[Records from a dataset]
○ ○ ○ ○ ○
(** ** Resize handles and hit-testing *)

Definition circleRadius (s : Shape.t) : number :=
  Math_sqrt (Math_pow2 (Shape.endX s - Shape.startX s)
             + Math_pow2 (Shape.endY s - Shape.startY s)).

Definition handleAt (x y tolerance : number) (h : Point.t * Handle) : bool :=
  ltb (Qabs (x - Point.x (fst h))) tolerance
  && ltb (Qabs (y - Point.y (fst h))) tolerance.

Definition getResizeHandle (c : State) (x y : number)
  (element : DrawingElement) : option Handle :=
  match element with
  | EText _ => None
  | EShape s =>
      match Shape.type s with
      | pen => None
      | circle =>
          let tolerance := Qmax (8 / zoom c) 4 in
          let centerX := Shape.startX s in
          let centerY := Shape.startY s in
          let radius := circleRadius s in
          let cos4 := Math_cos (Math_PI / 4) in
          let sin4 := Math_sin (Math_PI / 4) in
          let handles :=
            [ (Point.mk centerX (centerY - radius), h_n);
              (Point.mk (centerX + radius * cos4) (centerY - radius * sin4),
               h_ne);
              (Point.mk (centerX + radius) centerY, h_e);
              (Point.mk (centerX + radius * cos4) (centerY + radius * sin4),
               h_se);
              (Point.mk centerX (centerY + radius), h_s);
              (Point.mk (centerX - radius * cos4) (centerY + radius * sin4),
               h_sw);
              (Point.mk (centerX - radius) centerY, h_w);
              (Point.mk (centerX - radius * cos4) (centerY - radius * sin4),
               h_nw) ] in
          option_map snd (find (handleAt x y tolerance) handles)
      | _ =>
          let tolerance := Qmax (8 / zoom c) 4 in
          (* For rectangles and lines - use actual coordinates *)
          let startX := Shape.startX s in
          let startY := Shape.startY s in
          let endX := Shape.endX s in
          let endY := Shape.endY s in
          (* corners first, then edges *)
          let handles :=
            [ (Point.mk startX startY, h_nw);
              (Point.mk endX startY, h_ne);
              (Point.mk startX endY, h_sw);
              (Point.mk endX endY, h_se);
              (Point.mk startX ((startY + endY) / 2), h_w);
              (Point.mk endX ((startY + endY) / 2), h_e);
              (Point.mk ((startX + endX) / 2) startY, h_n);
              (Point.mk ((startX + endX) / 2) endY, h_s) ] in
          option_map snd (find (handleAt x y tolerance) handles)
      end
  end.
○ ○ ○ ○ ○
### WHAT THE TASK ASKS
The lines above that include "number" should each be listed.

### TASK ANSWER
Definition circleRadius (s : Shape.t) : number :=
Definition handleAt (x y tolerance : number) (h : Point.t * Handle) : bool :=
Definition getResizeHandle (c : State) (x y : number)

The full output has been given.